Mendez, Baledon, Urueta: The Golden Age of Mexican Horror Cinema

This article was written exclusively for The Film Magazine by Paul A J Lewis of

Open on a colonial hacienda, fog swirling around the foliage in the central quad. In the middle stands a tall, thin man with grey hair and a long, black cape. Cut to: a tight close-up of his intense eyes, the bottom half of his face shrouded in shadow. Cut to: an interior. Inside the hacienda’s adobe walls, a woman is shown in long shot; she wears a traditional Mexican dress. Her behaviour is erratic. Something calls to her, psychically. Outside, in the quad, via a Méliès-style jump cut the mysterious man transforms into a giant bat and flies towards the window of the room in which the woman waits…

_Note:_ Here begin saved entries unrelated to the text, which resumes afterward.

(* ===== verification/UpstreamConn.v ===== *)
(** * Upstream connections: TLS, client certificates and lost paths ([mitm/src/upstream.rs], [websocket.rs])

    [connect_tls] and [AlertWatch], which find out that a server requires a client certificate; the
    dial of a WebSocket, outside the pool; and the task that cuts a connection whose network path is
    gone, which runs beside the connection's own polls. What rustls and hyper answer is an argument. *)
From S2P Require Import Prelude RustStr Collections Net Io UpstreamError Http Request Outbound Cut Tunnel.
Import PathGone.

(** ** Client certificates *)

(** An I/O error as [AlertWatch] and [connect_failure] see it. *)
Definition IoError : Type := ErrorKind * option DynError.
(** [ClientCertAsked]: set by [resolve], which answers that there is no certificate. *)
Definition ClientCertAsked_resolve (self : bool) : bool * option unit := (true, None).
Definition ClientCertAsked_has_certs : bool := false.

(** [connect_tls]: [calls] is how often rustls asked for a certificate during the handshake. *)
Definition connect_tls {T} (calls : nat) (result : result T IoError) : Prelude.result (T * bool) UpstreamError :=
  let asked := Nat.iter calls (λ asked, (ClientCertAsked_resolve asked).1) false in
  match result with
  | Ok tls => Ok (tls, asked)
  | Err e => Err (connect_failure e.1 e.2 asked)
  end.

(** [AlertWatch]: the polls go to the stream; what a read, a write or a flush gave is noted. *)
Inductive WatchedPoll := WatchRead | WatchWrite | WatchWriteVectored | WatchFlush | WatchShutdown.
Definition AlertWatch_poll {A} (alert : bool) (poll : WatchedPoll) (inner : Poll (result A IoError)) : bool * Poll (result A IoError) :=
  match poll with
  | WatchShutdown => (alert, inner)
  | _ => (AlertWatch_note alert inner, inner)
  end.
Fixpoint AlertWatch_polls {A} (alert : bool) (polls : list (WatchedPoll * Poll (result A IoError))) : bool * list (Poll (result A IoError)) :=
  match polls with
  | [] => (alert, [])
  | (poll, inner) :: polls =>
      let '(alert, answer) := AlertWatch_poll alert poll inner in
      let '(alert, answers) := AlertWatch_polls alert polls in
      (alert, answer :: answers)
  end.

(** [handshake] after TLS: the protocol that was agreed on, and the checkout, whose [cert_rejection] is
    there only when the server asked for a certificate and TLS 1.3 tells its verdict later. *)
Definition cert_rejection (client_cert_asked tls13 alert : bool) : Checkout :=
  New (client_cert_asked && tls13 && alert).

(** ** The dial of a WebSocket *)

Record DialAnswers := {
  da_permit : result unit UpstreamError;
  (** the whole of connecting ended within [connect_timeout] *)
  da_in_time : bool;
  (** the source address of the TCP connection *)
  da_tcp : result (option IpAddr) UpstreamError;
  da_name_ok : bool;
  da_asked : nat;
  da_tls : result unit IoError;
  da_handshake : result unit UpstreamError
}.
(** [dial]: the source address with the permit kept, or the error with the permit given back. [free] is
    the permits left. *)
Definition ws_connect (target : Target) (answers : DialAnswers) : result (option IpAddr) UpstreamError :=
  match da_tcp answers with
  | Err e => Err e
  | Ok local =>
      if negb (da_name_ok answers) then Err (ServerNameError (t_server_name target))
      else match connect_tls (da_asked answers) (da_tls answers) with
           | Err e => Err e
           | Ok _ => match da_handshake answers with Err e => Err e | Ok _ => Ok local end
           end
  end.
Definition ws_dial (free : nat) (target : Target) (answers : DialAnswers) : nat * result (option IpAddr) UpstreamError :=
  match da_permit answers with
  | Err e => (free, Err e)
  | Ok _ =>
      match if da_in_time answers then ws_connect target answers else Err Timeout with
      | Ok local => (pred free, Ok local)
      | Err e => (free, Err e)
      end
  end.

(** ** Cutting a connection whose path is gone *)


(** ** Facts *)

Lemma asked_iter calls : Nat.iter calls (λ asked, (ClientCertAsked_resolve asked).1) false = (0 <? calls)%nat.
Proof. by destruct calls. Qed.

Definition is_alert {A} (polled : Poll (result A IoError)) : bool :=
  match polled with Ready (Err (_, Some (Rustls (AlertReceived _)))) => true | _ => false end.
Lemma note_alert {A} alert (inner : Poll (result A IoError)) : AlertWatch_note alert inner = alert || is_alert inner.
Proof. unfold AlertWatch_note, is_alert. by repeat case_match; rewrite ?orb_true_r, ?orb_false_r. Qed.
Definition is_shutdown (poll : WatchedPoll) : bool := match poll with WatchShutdown => true | _ => false end.
Lemma polls_alert {A} (polls : list (WatchedPoll * Poll (result A IoError))) : ∀ alert,
  AlertWatch_polls alert polls = (alert || existsb (λ p, negb (is_shutdown p.1) && is_alert p.2) polls, polls.*2).
Proof.
  induction polls as [|[poll inner] polls IH]; intros alert; simpl; [by rewrite orb_false_r|].
  assert (AlertWatch_poll alert poll inner = (alert || negb (is_shutdown poll) && is_alert inner, inner)) as ->.
  { destruct poll; cbn [AlertWatch_poll is_shutdown negb andb]; rewrite ?note_alert, ?orb_false_r; done. }
  by rewrite IH, orb_assoc.
Qed.

(** A server that requires a client certificate is told apart from every other failure. A failed
    handshake is that only when the server asked for a certificate and refused with an alert (as TLS
    1.2 servers do), and any other failure is passed on as it was; on an open connection the watch
    passes every answer through and has an alert exactly when a read, a write or a flush got one, which
    counts only when the server had asked and TLS 1.3 puts the refusal after the handshake. *)
Theorem client_certificate_told (T A : Type) (calls : nat) (handshake : result T IoError) (polls : list (WatchedPoll * Poll (result A IoError))) (tls13 : bool) :
  match connect_tls calls handshake with
  | Ok (tls, asked) =>
      handshake = Ok tls ∧ asked = (0 <? calls)%nat ∧
      let '(alert, answers) := AlertWatch_polls false polls in
      answers = polls.*2 ∧
      (cert_rejection asked tls13 alert = New true ↔
       (0 < calls)%nat ∧ tls13 = true ∧ ∃ poll answer, (poll, answer) ∈ polls ∧ poll ≠ WatchShutdown ∧ is_alert answer = true)
  | Err (ClientCertificate e) => ∃ kind inner d, handshake = Err (kind, inner) ∧ (0 < calls)%nat ∧ e = Connect kind inner ∧ rustls_error e = Some (AlertReceived d)
  | Err e => ∃ kind inner, handshake = Err (kind, inner) ∧ e = Connect kind inner ∧
      ((0 < calls)%nat → ∀ d, rustls_error e ≠ Some (AlertReceived d))
  end.
Proof.
  unfold connect_tls. rewrite asked_iter. destruct handshake as [tls|[kind inner]].
  - split_and!; [done|done|]. rewrite polls_alert. split; [done|]. unfold cert_rejection. cbn [orb].
    assert (∀ b, New b = New true ↔ b = true) as -> by (intros []; naive_solver).
    rewrite !andb_true_iff, Nat.ltb_lt, existsb_exists. split.
    + intros [[H1 H2] ([poll answer] & Hin & [Hp Ha]%andb_true_iff)]. split_and!; [done|done|]. exists poll, answer.
      split_and!; [by apply list_elem_of_In|by intros ->|done].
    + intros (H1 & H2 & poll & answer & Hin & Hp & Ha). split; [done|]. exists (poll, answer).
      split; [by apply list_elem_of_In|]. simpl. rewrite Ha. by destruct poll.
  - unfold connect_failure. cbn [fst snd]. destruct (Nat.ltb_spec 0 calls) as [Hc|Hc].
    + destruct (rustls_error (Connect kind inner)) as [[c| |d|]|] eqn:Hr; try (exists kind, inner; split_and!; [done|done|intros _ d'; rewrite Hr; congruence]).
      exists kind, inner, d. done.
    + exists kind, inner. split_and!; [done|done|lia].
Qed.

(** The dial of a WebSocket keeps a permit exactly when it gives a connection. *)
Lemma ws_dial_permits (free : nat) (target : Target) (answers : DialAnswers) : (0 < free)%nat →
  match ws_dial free target answers with
  | (free', Ok local) => (S free' = free)%nat ∧ da_permit answers = Ok tt ∧ da_in_time answers = true ∧ da_tcp answers = Ok local ∧
      da_name_ok answers = true ∧ da_tls answers = Ok tt ∧ da_handshake answers = Ok tt
  | (free', Err e) => free' = free ∧
      (da_permit answers = Err e ∨ (da_in_time answers = false ∧ e = Timeout) ∨ da_tcp answers = Err e ∨
       (da_name_ok answers = false ∧ e = ServerNameError (t_server_name target)) ∨
       (∃ kind inner, da_tls answers = Err (kind, inner) ∧ e = connect_failure kind inner (0 <? da_asked answers)%nat) ∨ da_handshake answers = Err e)
  end.
Proof.
  intros Hf. unfold ws_dial, ws_connect, connect_tls. rewrite asked_iter.
  destruct (da_permit answers) as [[]|e] eqn:Hp; [|auto]. destruct (da_in_time answers) eqn:Ht; [|auto].
  destruct (da_tcp answers) as [local|e] eqn:Hc; [|auto]. destruct (da_name_ok answers) eqn:Hn; cbn [negb]; [|auto 10].
  destruct (da_tls answers) as [[]|[kind inner]] eqn:Htls; cbn [fst snd]; [|split; [done|]; do 4 right; left; eauto].
  destruct (da_handshake answers) as [[]|e] eqn:Hh; [|split; [done|]; by do 5 right]. split_and!; try done. lia.
Qed.

(** ** Lost paths *)





(** ** Examples *)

This clash of signifiers opens Fernando Méndez’s 1957 film El vampiro (The Vampire), a black and white Gothic horror picture which saw its domestic release almost concurrently with British studio Hammer’s gory, colourful The Curse of Frankenstein (Terence Fisher, 1957) and about six months before Hammer’s equally vivid Dracula (Terence Fisher, 1958), a film which is often credited as reviving and, at least partially, reinventing the then-(un)dead vampire film. To be fair, 1957 was a good year for the horror picture, which featured something of a renaissance in a number of territories. Though less frequently discussed than Hammer’s horror pictures of the period, especially Terence Fisher’s Dracula, Méndez’s El vampiro is just as significant: it is often cited as the first vampire film to feature a bloodsucker with extended canine teeth, something which would become an even more prominent part of the iconography of Hammer’s Dracula films and subsequent iterations of the cinematic vampire. (In previous vampire pictures, such as Tod Browning’s towering Dracula, 1931, the vampires’ teeth were generally concealed.) Equally significantly, rather than featuring a period setting, El vampiro and its sequel El ataúd del Vampiro (The Vampire’s Coffin), shot concurrently and released the same year, bring the vampire into the present day. This is partially disguised by the ‘backwoods’ rural setting of El vampiro, but the sequel foregrounds its contemporary setting by bringing the vampire, Count Lavud (played with sleazy gusto by Germán Robles), into an urban locale – with many of the film’s early sequences taking place in a modern hospital. Both pictures anticipated the trend within early 1970s US vampire films – such as Bob Kelljan’s Count Yorga, Vampire (1971), William Crain’s Blacula (1972), John Llewellyn Moxey’s The Night Stalker (also 1972) and, not to mention, the memorable 1976 episode of ‘Starsky & Hutch’ titled ‘The Vampire’ – to bring the Gothic figure of the vampire into a contemporary setting. (Hammer, of course, attempted this too, with Alan Gibson’s Dracula AD 1972 and The Satanic Rites of Dracula, 1973.)

El vampiro (1957)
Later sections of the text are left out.